(** [strncmp]: as [strcmp], over at most [n] bytes. *)
Fixpoint strncmp (a b : string) (n : nat) : Z :=
  match n with
  | O => 0%Z
  | S n' =>
      match a, b with
      | EmptyString, EmptyString => 0
      | EmptyString, String d _ => (0 - byte d)%Z
      | String c _, EmptyString => (byte c - 0)%Z
      | String c a', String d b' =>
          if Ascii.eqb c d then strncmp a' b' n' else (byte c - byte d)%Z
      end
  end.

(** [strrchr s c]: the tail of [s] that starts at the last [c], or [None]
    (the NULL pointer) when [s] has no [c]. *)
Fixpoint strrchr (s : string) (c : ascii) : option string :=
  match s with
  | EmptyString => None
  | String d s' =>
      match strrchr s' c with
      | Some r => Some r
      | None => if Ascii.eqb d c then Some s else None
      end
  end.

(** [p + 1] for a pointer [p] into a string. *)
Definition ptr_succ (p : string) : string :=
  match p with
  | EmptyString => EmptyString
  | String _ r => r
  end.

(** [strdup]: a fresh copy; allocation is taken to succeed. *)
Definition strdup (s : string) : string := s.

End Libc.

Import Libc.

(** ** Ordering of the children (main.c, lines 72-91) *)

(** [vstrcmp], the comparator handed to [qsort]: it compares what follows the
    last ['-'] of either name.  For a name without ['-'] the source
    dereferences [NULL + 1]; that is [None] here. *)
Definition vstrcmp (a b : string) : option Z :=
  match strrchr a "-", strrchr b "-" with
  | Some sa, Some sb => Some (strcmp (ptr_succ sa) (ptr_succ sb))
  | _, _ => None
  end.

(** [qsort] is only specified up to its result: a permutation of the array
    ordered by the comparator.  It is run here as an insertion sort that asks
    the same comparator; [sort_children_Permutation] and
    [sort_children_ordered] below are the two facts the C standard gives.
    Entries that tie keep the order they came in, as in a merge sort; C
    leaves their order open, so what is stated below of sorted enumerations
    of a run is stated of any permutation ordered by the comparator, which
    is this one where nothing ties ([ordered_permutation_unique]). *)
Fixpoint qsort_insert (x : string) (sorted : list string) : option (list string) :=
  match sorted with
  | [] => Some [x]
  | y :: rest =>
      match vstrcmp x y with
      | None => None
      | Some c =>
          if (c <=? 0)%Z then Some (x :: y :: rest)
          else match qsort_insert x rest with
               | None => None
               | Some r => Some (y :: r)
               end
      end
  end.

Fixpoint sort_children (vector : list string) : option (list string) :=
  match vector with
  | [] => Some []
  | x :: rest =>
      match sort_children rest with
      | None => None
      | Some s => qsort_insert x s
      end
  end.

(** [child_floor]: the loop of lines 85-89 with its accumulator [ret]. *)
Fixpoint child_floor_loop (sorted_data : list string) (element : string)
    (ret : option string) : option string :=
  match sorted_data with
  | [] => ret
  | d :: rest =>
      child_floor_loop rest element
        (if (strcmp d element <? 0)%Z then Some d else ret)
  end.

Definition child_floor (sorted_data : list string) (element : string) : option string :=
  child_floor_loop sorted_data element None.

(** ** Candidate lookup (main.c, lines 96-101 and 124-137) *)

Definition getName (str : string) : option string :=
  match strrchr str "/" with
  | None => None
  | Some name => Some (strdup (ptr_succ name))
  end.

(** A [String_vector] is the list of its [count] entries; [data == NULL] is the
    empty list. *)
Fixpoint lookupnode (vector : list string) (prefix : string) : option string :=
  match vector with
  | [] => None
  | child :: rest =>
      if (strncmp prefix child (strlen prefix) =? 0)%Z then Some (strdup child)
      else lookupnode rest prefix
  end.

(** The sequence suffix of a name, as [vstrcmp] reads it. *)
Definition seq_suffix (name : string) : option string :=
  match strrchr name "-" with
  | None => None
  | Some s => Some (ptr_succ s)
  end.

(** [prefix] begins [s]. *)
Fixpoint begins_with (prefix s : string) : bool :=
  match prefix, s with
  | EmptyString, _ => true
  | String c p', String d s' => Ascii.eqb c d && begins_with p' s'
  | String _ _, EmptyString => false
  end.


(** ** The ZooKeeper client library, as the program sees it *)

(** Modelled from the spec: the return codes of the client calls,
    [enum ZOO_ERRORS] of [zookeeper.h], a header of the client library that
    is not in the repository.  The source names [ZOK], [ZCONNECTIONLOSS] (the
    transient connectivity error) and [ZNONODE] (absent) and treats every
    other code alike; [ZNODEEXISTS] is the "already exists" of the spec and
    the remaining members are its other errors. *)
Inductive ZOO_ERRORS : Set :=
| ZOK
| ZSYSTEMERROR
| ZRUNTIMEINCONSISTENCY
| ZCONNECTIONLOSS
| ZMARSHALLINGERROR
| ZOPERATIONTIMEOUT
| ZBADARGUMENTS
| ZINVALIDSTATE
| ZAPIERROR
| ZNONODE
| ZNOAUTH
| ZNODEEXISTS
| ZSESSIONEXPIRED.

Definition rc_eqb (a b : ZOO_ERRORS) : bool :=
  match a, b with
  | ZOK, ZOK | ZSYSTEMERROR, ZSYSTEMERROR
  | ZRUNTIMEINCONSISTENCY, ZRUNTIMEINCONSISTENCY
  | ZCONNECTIONLOSS, ZCONNECTIONLOSS | ZMARSHALLINGERROR, ZMARSHALLINGERROR
  | ZOPERATIONTIMEOUT, ZOPERATIONTIMEOUT | ZBADARGUMENTS, ZBADARGUMENTS
  | ZINVALIDSTATE, ZINVALIDSTATE | ZAPIERROR, ZAPIERROR | ZNONODE, ZNONODE
  | ZNOAUTH, ZNOAUTH | ZNODEEXISTS, ZNODEEXISTS
  | ZSESSIONEXPIRED, ZSESSIONEXPIRED => true
  | _, _ => false
  end.

(** Modelled from the spec: the create modes, [ZOO_EPHEMERAL] and
    [ZOO_SEQUENCE] of the client library, as bit flags. *)
Definition ZOO_EPHEMERAL : Z := Z.shiftl 1 0.
Definition ZOO_SEQUENCE : Z := Z.shiftl 1 1.

Record timespec : Set := { tv_sec : Z; tv_nsec : Z }.

(** What [zookeeper_init] gives back: a handle, or NULL with [errno] set. *)
Inductive init_result : Set :=
| Handle
| Null (errno : Z).

(** Modelled from the spec: the coordination service behind the handle.  The
    server and the network are a script: the [n]-th call of each kind gets the
    [n]-th reply.  A reply carries the return code and what the server sends
    back on [ZOK]: the path the store assigned for a create, of which the
    caller gets what fits its buffer, and the children for an enumeration. *)
Record zhandle_t : Type := {
  init_reply : init_result;
  exists_reply : nat -> ZOO_ERRORS;
  create_reply : nat -> ZOO_ERRORS * string;
  children_reply : nat -> ZOO_ERRORS * list string;
  client_id_reply : nat -> Z
}.

(** Everything the process does that can be seen from outside. *)
Inductive event : Type :=
| Zoo_exists (path : string)
| Zoo_create (path : string) (flags : Z)
| Zoo_get_children (path : string)
| Nanosleep (ts : timespec)
| Sleep (seconds : Z)
| Fprintf_stderr (format arg : string)
| Printf (format arg : string)
| Zookeeper_close.

(** The state of a run: how many calls of each kind were made, and the trace
    of events so far, oldest first. *)
Record process : Type := {
  exists_calls : nat;
  create_calls : nat;
  children_calls : nat;
  client_id_calls : nat;
  trace : list event
}.

Definition start : process :=
  {| exists_calls := 0; create_calls := 0; children_calls := 0;
     client_id_calls := 0; trace := [] |}.

(** The state monad of the run. *)
Definition io (A : Type) : Type := process -> A * process.

Definition ret {A : Type} (a : A) : io A := fun p => (a, p).

Definition bind {A B : Type} (m : io A) (k : A -> io B) : io B :=
  fun p => let (a, p') := m p in k a p'.

Notation "x <- m ;; k" := (bind m (fun x => k))
  (at level 61, m at next level, right associativity).
Notation "m ;;; k" := (bind m (fun _ => k))
  (at level 61, right associativity).

Definition emit (e : event) : io unit :=
  fun p => (tt, {| exists_calls := exists_calls p;
                   create_calls := create_calls p;
                   children_calls := children_calls p;
                   client_id_calls := client_id_calls p;
                   trace := trace p ++ [e] |}).

Definition zoo_exists (zh : zhandle_t) (path : string) : io ZOO_ERRORS :=
  fun p => (exists_reply zh (exists_calls p),
            {| exists_calls := S (exists_calls p);
               create_calls := create_calls p;
               children_calls := children_calls p;
               client_id_calls := client_id_calls p;
               trace := trace p ++ [Zoo_exists path] |}).

(** Modelled from the spec: the create call of the client library,
    [zoo_create(zh, path, NULL, 0, acl, flags, path_buffer, path_buffer_len)].
    The second component is what the call leaves in [path_buffer]: the client
    copies the path of the created node there as far as it fits, which is
    [path_buffer_len - 1] characters and the terminator; nothing with
    [NULL, 0]. *)
Definition zoo_create (zh : zhandle_t) (path : string) (flags : Z)
    (path_buffer_len : nat) : io (ZOO_ERRORS * string) :=
  fun p => ((fst (create_reply zh (create_calls p)),
             String.substring 0 (path_buffer_len - 1)
               (snd (create_reply zh (create_calls p)))),
            {| exists_calls := exists_calls p;
               create_calls := S (create_calls p);
               children_calls := children_calls p;
               client_id_calls := client_id_calls p;
               trace := trace p ++ [Zoo_create path flags] |}).

Definition zoo_get_children (zh : zhandle_t) (path : string)
  : io (ZOO_ERRORS * list string) :=
  fun p => (children_reply zh (children_calls p),
            {| exists_calls := exists_calls p;
               create_calls := create_calls p;
               children_calls := S (children_calls p);
               client_id_calls := client_id_calls p;
               trace := trace p ++ [Zoo_get_children path] |}).

(** [zoo_client_id(zh)->client_id]: a read of the handle, no server call. *)
Definition zoo_client_id (zh : zhandle_t) : io Z :=
  fun p => (client_id_reply zh (client_id_calls p),
            {| exists_calls := exists_calls p;
               create_calls := create_calls p;
               children_calls := children_calls p;
               client_id_calls := S (client_id_calls p);
               trace := trace p |}).

Definition nanosleep (ts : timespec) : io unit := emit (Nanosleep ts).
Definition sleep (seconds : Z) : io unit := emit (Sleep seconds).
Definition fprintf_stderr (format arg : string) : io unit :=
  emit (Fprintf_stderr format arg).
Definition printf (format arg : string) : io unit := emit (Printf format arg).
Definition zookeeper_close : io unit := emit Zookeeper_close.

(** ** Formatting *)

(** The newline that ends the format strings. *)
Definition nl : string := String "010"%char EmptyString.

(** [snprintf(buf, size, ...)] keeps at most [size - 1] characters. *)
Definition snprintf (size : nat) (formatted : string) : string :=
  String.substring 0 (size - 1) formatted.

Definition hex_digit (d : Z) : ascii :=
  match d with
  | 0%Z => "0" | 1%Z => "1" | 2%Z => "2" | 3%Z => "3" | 4%Z => "4"
  | 5%Z => "5" | 6%Z => "6" | 7%Z => "7" | 8%Z => "8" | 9%Z => "9"
  | 10%Z => "a" | 11%Z => "b" | 12%Z => "c" | 13%Z => "d" | 14%Z => "e"
  | _ => "f"
  end%char.

Fixpoint lower_hex (width : nat) (v : Z) (acc : string) : string :=
  match width with
  | O => acc
  | S w => lower_hex w (v / 16)%Z (String (hex_digit (v mod 16)%Z) acc)
  end.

- - - - - - -

ACTION ITEM: What do the lines above say from the one containing "r => Some r" down to the one containing "the same comparator;"? Return them exactly, both end lines included, and only them.

SOLUTION FOR THIS PROBLEM:
      | Some r => Some r
      | None => if Ascii.eqb d c then Some s else None
      end
  end.

(** [p + 1] for a pointer [p] into a string. *)
Definition ptr_succ (p : string) : string :=
  match p with
  | EmptyString => EmptyString
  | String _ r => r
  end.

(** [strdup]: a fresh copy; allocation is taken to succeed. *)
Definition strdup (s : string) : string := s.

End Libc.

Import Libc.

(** ** Ordering of the children (main.c, lines 72-91) *)

(** [vstrcmp], the comparator handed to [qsort]: it compares what follows the
    last ['-'] of either name.  For a name without ['-'] the source
    dereferences [NULL + 1]; that is [None] here. *)
Definition vstrcmp (a b : string) : option Z :=
  match strrchr a "-", strrchr b "-" with
  | Some sa, Some sb => Some (strcmp (ptr_succ sa) (ptr_succ sb))
  | _, _ => None
  end.

(** [qsort] is only specified up to its result: a permutation of the array
    ordered by the comparator.  It is run here as an insertion sort that asks
    the same comparator; [sort_children_Permutation] and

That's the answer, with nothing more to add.